→ **Your objective**: Nothing but the lines from the one containing "Some (set_edit (replicate" through the one containing "let pos := if", both included, should be given again, each exactly as written below.

→ **Records shown**:
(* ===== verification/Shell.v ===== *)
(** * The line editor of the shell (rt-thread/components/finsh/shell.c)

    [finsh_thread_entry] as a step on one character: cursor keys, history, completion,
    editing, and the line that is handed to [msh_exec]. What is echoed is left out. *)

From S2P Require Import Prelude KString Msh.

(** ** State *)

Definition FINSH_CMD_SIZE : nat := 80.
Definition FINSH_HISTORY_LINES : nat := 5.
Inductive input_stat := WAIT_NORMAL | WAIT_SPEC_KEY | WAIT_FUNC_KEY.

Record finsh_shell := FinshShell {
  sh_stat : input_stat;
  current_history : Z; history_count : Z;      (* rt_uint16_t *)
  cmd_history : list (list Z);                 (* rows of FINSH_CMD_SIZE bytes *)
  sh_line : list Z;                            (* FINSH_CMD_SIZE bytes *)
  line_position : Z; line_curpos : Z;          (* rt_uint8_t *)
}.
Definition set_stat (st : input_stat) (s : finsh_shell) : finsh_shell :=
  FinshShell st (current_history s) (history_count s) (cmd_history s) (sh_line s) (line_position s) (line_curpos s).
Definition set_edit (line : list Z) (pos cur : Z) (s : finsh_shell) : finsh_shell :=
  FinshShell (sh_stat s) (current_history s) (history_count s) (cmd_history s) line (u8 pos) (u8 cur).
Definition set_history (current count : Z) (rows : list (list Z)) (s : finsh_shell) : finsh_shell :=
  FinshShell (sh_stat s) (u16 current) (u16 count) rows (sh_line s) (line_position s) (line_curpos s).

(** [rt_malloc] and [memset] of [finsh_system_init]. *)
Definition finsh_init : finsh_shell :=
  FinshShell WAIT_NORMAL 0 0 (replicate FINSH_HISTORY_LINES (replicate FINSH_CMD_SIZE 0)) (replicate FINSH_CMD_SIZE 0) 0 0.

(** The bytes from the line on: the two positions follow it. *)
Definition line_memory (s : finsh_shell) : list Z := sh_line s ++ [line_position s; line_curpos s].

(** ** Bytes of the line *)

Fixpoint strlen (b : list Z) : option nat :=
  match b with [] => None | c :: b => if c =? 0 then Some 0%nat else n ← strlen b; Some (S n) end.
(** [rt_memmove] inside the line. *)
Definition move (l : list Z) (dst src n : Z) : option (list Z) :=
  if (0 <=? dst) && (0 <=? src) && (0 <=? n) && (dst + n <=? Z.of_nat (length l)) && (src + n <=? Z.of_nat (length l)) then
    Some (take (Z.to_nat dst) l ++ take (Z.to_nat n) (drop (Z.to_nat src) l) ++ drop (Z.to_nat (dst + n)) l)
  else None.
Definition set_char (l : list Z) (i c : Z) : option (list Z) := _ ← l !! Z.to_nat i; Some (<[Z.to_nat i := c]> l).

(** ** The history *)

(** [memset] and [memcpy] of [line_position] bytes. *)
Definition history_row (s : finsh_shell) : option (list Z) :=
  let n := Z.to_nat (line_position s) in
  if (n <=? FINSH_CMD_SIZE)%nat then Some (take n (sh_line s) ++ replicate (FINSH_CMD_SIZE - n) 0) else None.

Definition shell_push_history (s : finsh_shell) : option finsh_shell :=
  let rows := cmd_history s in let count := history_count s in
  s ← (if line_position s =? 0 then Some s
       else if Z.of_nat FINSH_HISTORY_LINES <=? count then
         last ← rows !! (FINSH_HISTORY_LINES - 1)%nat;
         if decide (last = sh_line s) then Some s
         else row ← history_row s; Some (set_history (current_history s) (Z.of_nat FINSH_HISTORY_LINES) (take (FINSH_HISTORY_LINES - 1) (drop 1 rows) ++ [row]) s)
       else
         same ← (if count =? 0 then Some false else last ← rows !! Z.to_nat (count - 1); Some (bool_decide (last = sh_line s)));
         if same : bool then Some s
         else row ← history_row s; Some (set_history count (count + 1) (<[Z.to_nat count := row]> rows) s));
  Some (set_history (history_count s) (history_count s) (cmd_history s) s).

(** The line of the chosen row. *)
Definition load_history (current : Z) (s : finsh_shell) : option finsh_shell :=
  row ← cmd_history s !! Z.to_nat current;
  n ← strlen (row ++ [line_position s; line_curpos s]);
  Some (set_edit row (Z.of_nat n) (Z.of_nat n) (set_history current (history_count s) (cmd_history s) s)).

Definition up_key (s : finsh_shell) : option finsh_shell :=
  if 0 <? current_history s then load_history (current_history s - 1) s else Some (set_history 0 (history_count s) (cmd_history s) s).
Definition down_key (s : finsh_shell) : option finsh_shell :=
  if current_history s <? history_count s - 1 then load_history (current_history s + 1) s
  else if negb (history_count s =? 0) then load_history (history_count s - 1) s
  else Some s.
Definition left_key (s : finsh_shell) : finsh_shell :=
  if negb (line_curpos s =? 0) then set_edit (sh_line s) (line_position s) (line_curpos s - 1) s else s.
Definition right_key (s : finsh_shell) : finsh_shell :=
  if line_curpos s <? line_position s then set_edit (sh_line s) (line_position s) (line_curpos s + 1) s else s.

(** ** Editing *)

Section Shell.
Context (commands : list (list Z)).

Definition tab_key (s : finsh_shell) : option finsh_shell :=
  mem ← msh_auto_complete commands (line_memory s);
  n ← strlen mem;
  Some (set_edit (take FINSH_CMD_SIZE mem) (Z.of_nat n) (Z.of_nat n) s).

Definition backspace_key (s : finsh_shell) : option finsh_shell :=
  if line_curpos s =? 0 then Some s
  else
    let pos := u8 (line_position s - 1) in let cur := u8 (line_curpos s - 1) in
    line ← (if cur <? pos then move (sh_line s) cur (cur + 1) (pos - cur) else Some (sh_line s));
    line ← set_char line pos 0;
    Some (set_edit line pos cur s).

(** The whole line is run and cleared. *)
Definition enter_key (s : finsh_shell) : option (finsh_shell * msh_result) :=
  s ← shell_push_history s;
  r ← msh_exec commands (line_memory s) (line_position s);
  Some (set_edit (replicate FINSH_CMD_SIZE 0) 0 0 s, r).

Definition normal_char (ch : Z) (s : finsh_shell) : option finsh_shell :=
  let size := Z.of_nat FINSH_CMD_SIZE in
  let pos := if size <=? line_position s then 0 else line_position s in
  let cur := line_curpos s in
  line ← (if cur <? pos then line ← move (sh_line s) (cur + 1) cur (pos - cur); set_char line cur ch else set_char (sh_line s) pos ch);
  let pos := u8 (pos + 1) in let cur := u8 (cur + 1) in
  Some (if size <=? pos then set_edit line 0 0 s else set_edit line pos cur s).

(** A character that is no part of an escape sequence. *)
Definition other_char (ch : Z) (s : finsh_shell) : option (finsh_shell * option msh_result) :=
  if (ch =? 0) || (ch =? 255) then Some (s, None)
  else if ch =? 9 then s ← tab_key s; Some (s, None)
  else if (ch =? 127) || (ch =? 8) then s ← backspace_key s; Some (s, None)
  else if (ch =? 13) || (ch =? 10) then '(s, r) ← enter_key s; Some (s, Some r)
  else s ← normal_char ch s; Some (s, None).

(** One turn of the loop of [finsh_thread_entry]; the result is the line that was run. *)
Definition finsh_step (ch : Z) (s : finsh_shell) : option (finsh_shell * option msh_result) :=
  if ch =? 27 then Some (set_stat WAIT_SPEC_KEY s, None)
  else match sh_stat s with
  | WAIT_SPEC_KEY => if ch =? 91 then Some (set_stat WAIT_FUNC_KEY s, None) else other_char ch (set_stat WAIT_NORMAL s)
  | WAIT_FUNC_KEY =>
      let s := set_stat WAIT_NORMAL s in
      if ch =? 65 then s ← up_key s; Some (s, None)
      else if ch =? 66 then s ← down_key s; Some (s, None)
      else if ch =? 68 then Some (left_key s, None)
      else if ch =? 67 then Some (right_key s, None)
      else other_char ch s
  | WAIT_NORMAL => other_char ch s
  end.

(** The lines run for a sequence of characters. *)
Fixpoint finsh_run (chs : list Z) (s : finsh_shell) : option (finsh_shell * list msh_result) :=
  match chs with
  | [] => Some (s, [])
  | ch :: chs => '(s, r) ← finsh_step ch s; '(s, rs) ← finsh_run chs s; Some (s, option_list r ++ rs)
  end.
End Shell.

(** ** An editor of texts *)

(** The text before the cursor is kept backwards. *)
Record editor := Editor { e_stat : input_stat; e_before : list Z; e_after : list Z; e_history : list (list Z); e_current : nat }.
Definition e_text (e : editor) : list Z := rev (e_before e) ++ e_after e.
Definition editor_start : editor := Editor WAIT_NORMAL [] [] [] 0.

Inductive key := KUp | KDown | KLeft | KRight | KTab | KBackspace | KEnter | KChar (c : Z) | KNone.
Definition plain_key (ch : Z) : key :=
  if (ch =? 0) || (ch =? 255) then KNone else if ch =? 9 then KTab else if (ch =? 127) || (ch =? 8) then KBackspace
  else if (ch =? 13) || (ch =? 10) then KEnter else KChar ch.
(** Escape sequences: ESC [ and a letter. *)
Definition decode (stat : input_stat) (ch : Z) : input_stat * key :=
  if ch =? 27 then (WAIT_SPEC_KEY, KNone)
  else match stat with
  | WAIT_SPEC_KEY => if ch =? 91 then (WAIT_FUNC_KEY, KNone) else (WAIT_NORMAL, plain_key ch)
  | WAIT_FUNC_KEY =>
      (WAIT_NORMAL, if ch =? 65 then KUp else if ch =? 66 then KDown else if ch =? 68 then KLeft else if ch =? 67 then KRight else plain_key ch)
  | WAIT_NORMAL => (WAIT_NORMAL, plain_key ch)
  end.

→ **Solution**:
  Some (set_edit (replicate FINSH_CMD_SIZE 0) 0 0 s, r).

Definition normal_char (ch : Z) (s : finsh_shell) : option finsh_shell :=
  let size := Z.of_nat FINSH_CMD_SIZE in
  let pos := if size <=? line_position s then 0 else line_position s in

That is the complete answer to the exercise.